October 21, 2014 / 11:55 AM / in 3 years

Canada police say they were tracking man who killed a soldier

SAINT-JEAN-SUR-RICHELIEU Quebec (Reuters) - A Canadian man who rammed two soldiers in Quebec with his car, killing one of them, converted to Islam last year and was among 90 people being tracked by Canadian police on suspicion of taking part in militant activities abroad or planning to do so.

A Surete du Quebec (SQ) officer investigates an overturned vehicle in Saint-Jean-sur-Richelieu, Quebec October 20, 2014. REUTERS/Christinne Muschi

Monday’s incident, the first fatal attack on Canadian soil tied to Islamic militants, occurred after Canada announced this month it was joining the battle against Islamic State fighters who have taken over parts of Iraq and Syria.

Royal Canadian Mounted Police (RCMP) Commissioner Bob Paulson said on Tuesday that the attacker was one of 90 individuals the force has been investigating. The RCMP had previously seized his passport because it feared he might try to go abroad, Paulson said.

Police killed the attacker shortly after he ran down the two soldiers in the Quebec town of Saint-Jean-sur-Richelieu, about 40 km (25 miles) southeast of Montreal.

Police said the man, identified in the media as 25-year-old Martin Rouleau, had waited in a parking lot outside a government services center for veterans for more than two hours before initiating his attack. One of the soldiers hit was in military uniform, police said. The dead soldier was a 53-year-old adjutant. The other soldier is hospitalized.

‘TERRORIST IDEOLOGY’

“What took place yesterday is clearly linked to terrorist ideology,” Public Safety Minister Steven Blaney told reporters in Saint-Jean-sur-Richelieu.

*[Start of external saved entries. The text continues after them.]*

(* ===== verification/Vc4ShaderRest.v ===== *)
(** * What shader validation does not read

    Validation of a shader depends only on the instructions up to the two delay slots of its end, and on the
    length of the rest.  The proof is a simulation: the state of the run on another shader is the state of the run
    on the first one with the shader and the bitmap of branch targets replaced, and every operation
    keeps it so as long as the instruction it looks at is the same. *)
From S2P Require Import Prelude Bitset QpuPack Vc4Defines Vc4Shader Vc4ShaderFrame Vc4ShaderSafe Vc4ShaderRun.

(** ** Runs in step *)

Lemma mirror_same {A B C} (x : option A) (g : A -> option C) (k : A -> option B) (h : B -> C) :
  (forall a, x = Some a -> g a = h <$> k a) -> x ≫= g = h <$> (x ≫= k).
Proof. destruct x; cbn; auto. Qed.

Lemma mirror_bind {A A' B C} (x' : option A') (x : option A) (f : A -> A') (g : A' -> option C) (k : A -> option B)
    (h : B -> C) :
  x' = f <$> x -> (forall a, x = Some a -> g (f a) = h <$> k a) -> x' ≫= g = h <$> (x ≫= k).
Proof. intros ->. destruct x; cbn; auto. Qed.

Lemma foldM_mirror {S S' A} (r : S -> S') (f : S -> A -> option S) (f' : S' -> A -> option S') l s :
  (forall s x, f' (r s) x = r <$> f s x) -> foldM f' (r s) l = r <$> foldM f s l.
Proof.
  intros Hf. revert s. induction l as [|x l IH]; intros s; [done|]. cbn [foldM].
  eapply mirror_bind; [apply Hf|]. intros s1 _. apply IH.
Qed.

Section Mirror.

Context (sh targets : list Z).

(** The same state for another shader. *)
Definition reshape (s : st) : st :=
  let v := vs s in
  St (info s) (ValidationState (vs_ip v) (max_ip v) sh (tmu_setup v) (tmu_write_count v)
    (live_min_clamp_offsets v) (live_max_clamp_regs v) (live_immediates v) targets
    (needs_uniform_address_update v) (needs_uniform_address_for_loop v) (all_registers_used v)) (mem s).

Definition with_ok (x : bool * st) : bool * st := (x.1, reshape x.2).
Definition with_walk (x : bool * st * walk) : bool * st * walk := (x.1.1, reshape x.1.2, x.2).

(** The instruction pointed at is the same. *)
Definition same_inst (s : st) : Prop := array_get sh (vs_ip (vs s)) = array_get (shader (vs s)) (vs_ip (vs s)).

Lemma same_inst_keeps s s' : keeps s s' -> same_inst s -> same_inst s'.
Proof. intros K. unfold same_inst. pose proof (kp_static _ _ K) as E. unfold static in E. congruence. Qed.

Create HintDb mirror.

Ltac mirror_step :=
  match goal with
  | |- _ ≫= _ = _ <$> (_ ≫= _) => first
      [ apply mirror_same; intros ? ?
      | eapply mirror_bind; [solve [eauto with mirror]|intros ? ?] ]
  | |- (if ?b then _ else _) = _ <$> (if ?b' then _ else _) => change b with b'; destruct b'
  | |- context [let '(_, _) := ?p in _] => is_var p; destruct p; cbn [with_ok fst snd]
  end.
Ltac mirror := repeat mirror_step; try reflexivity; eauto with mirror.

Lemma set_p_offset_mirror s tmu k x : set_p_offset (reshape s) tmu k x = reshape <$> set_p_offset s tmu k x.
Proof. unfold set_p_offset. mirror. Qed.

Lemma set_is_direct_mirror s tmu : set_is_direct (reshape s) tmu = reshape <$> set_is_direct s tmu.
Proof. unfold set_is_direct. mirror. Qed.

Lemma set_write_count_mirror s tmu n : set_write_count (reshape s) tmu n = reshape <$> set_write_count s tmu n.
Proof. unfold set_write_count. mirror. Qed.
(* ===== verification/Vc4JobCorrect.v ===== *)
(** * Accepted shader records, and from draw calls to vertex buffers

    What an accepted shader record guarantees; then the two validations together: the maximal index that the command list
    records for a shader state bounds every draw call that uses it, and the shader record of that state is
    checked against this index. *)
From S2P Require Import Prelude Bitset Bytes QpuPack Vc4Defines Vc4Shader Vc4Packet Vc4Validate Vc4ShaderRec Vc4BinSteps Vc4BinRun Vc4BinTotal Vc4Texture.

(** ** Loops *)

Lemma for_each_ind {S A} (P : S -> Prop) (f : S -> A -> res S) l s s' :
  P s -> (forall s1 x s2, x ∈ l -> P s1 -> f s1 x = Done s2 -> P s2) -> for_each f s l = Done s' -> P s'.
Proof.
  revert s. induction l as [|x l IH]; intros s Hs Hf H; cbn [for_each] in H; run_inv H; [by subst|].
  apply (IH a); [|intros; eapply Hf; [by right|done|done]|done]. eapply Hf; [by left|done|done].
Qed.

(** Every iteration of a successful loop succeeded. *)
Lemma for_each_all {S A} (f : S -> A -> res S) l s s' x :
  for_each f s l = Done s' -> x ∈ l -> exists s1 s2, f s1 x = Done s2.
Proof.
  revert s. induction l as [|y l IH]; intros s H Hx; [by apply not_elem_of_nil in Hx|].
  cbn [for_each] in H. run_inv H. apply elem_of_cons in Hx as [->|Hx]; eauto.
Qed.

(** A loop over the numbers of the elements of an array. *)
Lemma for_each_array {S A} (f : S -> A -> res S) (l : list A) s n a :
  (a + n <= length l)%nat ->
  for_each (fun s i => x ← access (array_get l i); f s x) s (zrange (Z.of_nat a) n)
  = for_each f s (take n (drop a l)).
Proof.
  revert a s. induction n as [|n IH]; intros a s Hn; [done|]. rewrite zrange_S. cbn [for_each].
  rewrite array_get_nat. destruct (lookup_lt_is_Some_2 l a) as [x Hx]; [lia|]. rewrite Hx.
  rewrite (drop_S _ _ _ Hx). cbn [take for_each access mbind res_bind].
  destruct (f s x) as [s1| |]; cbn [mbind res_bind]; [|done|done].
  replace (Z.of_nat a + 1) with (Z.of_nat (Datatypes.S a)) by lia. apply IH. lia.
Qed.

The attacker fled in his car, was chased by police and shot dead after he emerged from his vehicle when it flipped over into a ditch, police said. They said he had a knife.

The Canadian Security Intelligence Service (CSIS) says it is aware of at least 50 Canadians involved in terrorist-related activities with Islamic State and other militant groups in the Middle East.

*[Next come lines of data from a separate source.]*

(* ===== verification/Vc4RenderSurfaces.v ===== *)
(** * The surfaces of a rendering list

    What is known of a surface that was accepted, and where the packets of the list
    access memory. *)
From S2P Require Import Prelude Bitset QpuPack Vc4Defines Vc4Shader Bytes Vc4Packet Vc4Validate Vc4ShaderRec Vc4BinSteps Vc4BinTotal Vc4Texture Vc4Render Vc4RenderList Vc4RenderCorrect.

Lemma div_round_up_eq a b : 0 < b -> DIV_ROUND_UP a b = (a + b - 1) / b.
Proof.
  intros Hb. unfold DIV_ROUND_UP. pose proof (Z_div_mod_eq_full a b). pose proof (Z.mod_pos_bound a b Hb).
  destruct (Z.eqb_spec (a mod b) 0).
  - replace (a + b - 1) with (b - 1 + (a / b) * b) by lia. rewrite Z.div_add, (Z.div_small (b - 1)) by lia. ring.
  - replace (a + b - 1) with (a mod b - 1 + (a / b + 1) * b) by lia. rewrite Z.div_add, (Z.div_small (a mod b - 1)) by lia. ring.
Qed.

(** ** Arguments *)

Definition surface_ok (s : rcl_surface) : Prop := 0 <= sf_hindex s /\ 0 <= sf_offset s < 2 ^ 32 /\ 0 <= sf_bits s < 2 ^ 16.

(** The arguments in the range of their types. *)
Record args_ok (a : rcl_args) : Prop := {
  ao_width : 0 <= width a < 2 ^ 16; ao_height : 0 <= height a < 2 ^ 16;
  ao_min_x : 0 <= min_x_tile a < 256; ao_max_x : 0 <= max_x_tile a < 256;
  ao_min_y : 0 <= min_y_tile a < 256; ao_max_y : 0 <= max_y_tile a < 256;
  ao_color_read : surface_ok (color_read a); ao_color_write : surface_ok (color_write a);
  ao_zs_read : surface_ok (zs_read a); ao_zs_write : surface_ok (zs_write a);
  ao_msaa_color_write : surface_ok (msaa_color_write a); ao_msaa_zs_write : surface_ok (msaa_zs_write a) }.

Lemma land15_aligned o : 0 <= o -> Z.land o 15 =? 0 = true -> aligned16 o.
Proof. intros Ho H%Z.eqb_eq. unfold aligned16. change 15 with (Z.ones 4) in H. by rewrite Z.land_ones in H by lia. Qed.

Lemma check_tex_small obj off t w h cpp : vc4_check_tex_size obj off t w h cpp = true -> w <= 4096 /\ h <= 4096.
Proof. unfold vc4_check_tex_size. destruct (Z.ltb_spec 4096 w), (Z.ltb_spec 4096 h); try discriminate; lia. Qed.

Lemma check_tex_bytes obj off t w h cpp :
  good_cpp cpp -> 0 <= w -> 0 <= h -> 0 <= off < 2 ^ 32 -> obj_size obj < 2 ^ 32 -> 0 <= t <= 2 ->
  vc4_check_tex_size obj off t w h cpp = true -> off + level_bytes t w h cpp <= obj_size obj.
Proof.
  intros Hc Hw Hh Ho Hs Ht H. destruct (check_tex_small _ _ _ _ _ _ H). rewrite check_tex_size_fits in H; [by apply Z.leb_le|done|lia..|].
  assert (t = 0 \/ t = 1 \/ t = 2) by lia. done.
Qed.

(** ** Accepted surfaces *)

Section Surfaces.

Context (x : rcl_exec).
Context (Hj : job_ok (rx_job x)) (Ha : args_ok (rx_args x)).
Context (Hsz : forall i o, array_get (bo (rx_job x)) i = Some (Some o) -> 0 <= obj_size o < 2 ^ 32).

(** Bytes per pixel of an ordinary load or store, and of the rendering target. *)
Definition loadstore_bytes (bits : Z) : Z :=
  match loadstore_cpp (VC4_GET_FIELD bits 2 0) (VC4_GET_FIELD bits 9 8) with
  | Done cpp => level_bytes (VC4_GET_FIELD bits 5 4) (width (rx_args x)) (height (rx_args x)) cpp
  | _ => 0
  end.

Definition target_bytes (bits : Z) : Z :=
  match render_config_cpp (VC4_GET_FIELD bits 3 2) with
  | Done cpp => level_bytes (VC4_GET_FIELD bits 7 6) (width (rx_args x)) (height (rx_args x)) cpp
  | _ => 0
  end.

Lemma loadstore_cpp_good buffer format cpp : loadstore_cpp buffer format = Done cpp -> good_cpp cpp.
Proof.
  unfold loadstore_cpp, good_cpp. repeat (match goal with |- context [if ?c then _ else _] => destruct c end); intros H; inversion H; auto.
Qed.

Lemma render_config_cpp_good format cpp : render_config_cpp format = Done cpp -> good_cpp cpp.
Proof.
  unfold render_config_cpp, good_cpp. repeat (match goal with |- context [if ?c then _ else _] => destruct c end); intros H; inversion H; auto.
Qed.

Lemma data_bo_size hd obj : data_bo (rx_job x) hd obj -> 0 <= obj_size obj < 2 ^ 32.
Proof. intros (_ & H & _). by apply (Hsz hd). Qed.

Lemma full_res_check obj surf u :
  vc4_full_res_bounds_check x obj surf = Done u ->
  sf_offset surf <= obj_size obj /\
  u32 (DIV_ROUND_UP (width (rx_args x)) (rx_tile_width x) * max_y_tile (rx_args x) + max_x_tile (rx_args x))
  <= (obj_size obj - sf_offset surf) / VC4_TILE_BUFFER_SIZE.
Proof.
  unfold vc4_full_res_bounds_check. intros H. run_inv H. run_inv_all. apply Z.ltb_ge in E, H. done.
Qed.

(** An ordinary surface lies in a buffer of the job. *)
Definition surface_in (surf : rcl_surface) (obj : cma_object) : Prop :=
  data_bo (rx_job x) (sf_hindex surf) obj /\ aligned16 (sf_offset surf) /\
  VC4_GET_FIELD (sf_bits surf) 2 0 <> VC4_LOADSTORE_TILE_BUFFER_NONE /\
  sf_offset surf + loadstore_bytes (sf_bits surf) <= obj_size obj.

Lemma surface_setup_ok surf zw o :
  surface_ok surf -> vc4_rcl_surface_setup x surf zw = Done o ->
  match o with
  | None => sf_hindex surf = UINT_MAX
  | Some obj => sf_hindex surf <> UINT_MAX /\ data_bo (rx_job x) (sf_hindex surf) obj /\
      if is_full_res surf then zw = false else surface_in surf obj
  end.
Proof.
  intros (Hh & Ho & Hb) H. unfold vc4_rcl_surface_setup in H. run_inv H.
  destruct (Z.eqb_spec (sf_hindex surf) UINT_MAX) as [Eh|Eh]; [by injection H as <-|].
  apply bind_Done in H as (obj & Eo & H). pose proof (use_bo_data _ _ _ Eo) as Hd. destruct (is_full_res surf) eqn:Ef.
  - run_inv H. destruct (vc4_full_res_bounds_check x obj surf); try discriminate H; injection H as <-; run_inv_all; by destruct zw.
  - run_inv H. run_inv_all. subst o. split; [done|]. split; [done|]. split; [done|]. apply negb_false_iff in E3, E4.
    split; [apply land15_aligned; [apply Ho|done]|]. split.
    { intros En. unfold loadstore_cpp in E2. rewrite En in E2. discriminate E2. }
    unfold loadstore_bytes. rewrite E2. apply Z.ltb_ge in E1. pose proof (vc4_field_range (sf_bits surf) 5 4 ltac:(lia) ltac:(lia) ltac:(lia)).
    apply check_tex_bytes; [by eapply loadstore_cpp_good|apply Ha|apply Ha|done|by eapply data_bo_size| |done].
    unfold VC4_TILING_FORMAT_LT in E1. lia.
Qed.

The government has said it plans to boost the powers of CSIS to track potential militants when they travel abroad.

Prime Minister Stephen Harper’s office said the man was known to federal authorities, and that there were clear indications he had become “radicalized,” a term the government has used to refer to those who support militant Islam.

“I want to express that the authorities can count on our full support in order to get to the bottom of this terrible act,” the prime minister said in a statement.

Canadian security officials have worried for years about the threat of radicalized young men, and the concern became more intense after Canada sent six fighter jets to take part in the campaign against Islamic State militants in Iraq.

RED FLAGS ON SOCIAL MEDIA

Rouleau’s Facebook and Twitter accounts, which media reports said he ran under the name Ahmad Rouleau, show he converted to Islam in 2013 and became increasingly political in April 2014.

The entries on Ahmad Rouleau's Facebook page (here) promote Islam as the true religion and Christianity and atheism as false, and some posts have a political tone.

Amarnath Amarasingam, a researcher at Dalhousie University in Halifax, Nova Scotia, who studies the foreign fighter phenomenon, said he had been following Rouleau on social media for about six months.

Amarasingam said Rouleau was quoting the Koran in November 2013, indicating he had converted by then. He began referring to “hypocrites” last April, which Amarasingam said typically refers to Western Muslims who have compromised to fit in and hadn’t undertaken an attack on the West.

Television footage outside the house of Rouleau’s father, Gilles Rouleau, in Saint-Jean-sur-Richelieu showed a police investigator leaving with a bag overnight.

Efforts by Reuters to talk to Rouleau’s father and other members of his family were unsuccessful.

The father told television network TVA that he last saw his son Monday morning, and did not notice any difference in his behavior. “If I had sensed that there was any danger, I would have saved him,” he told a TVA reporter. Rouleau also mentioned that he did not agree with his son’s conversion to Islam, but did not elaborate.

The Islamic Supreme Council of Canada, a group which tries to boost understanding of Muslim issues, and which opposes Islamic State, strongly condemned the attack.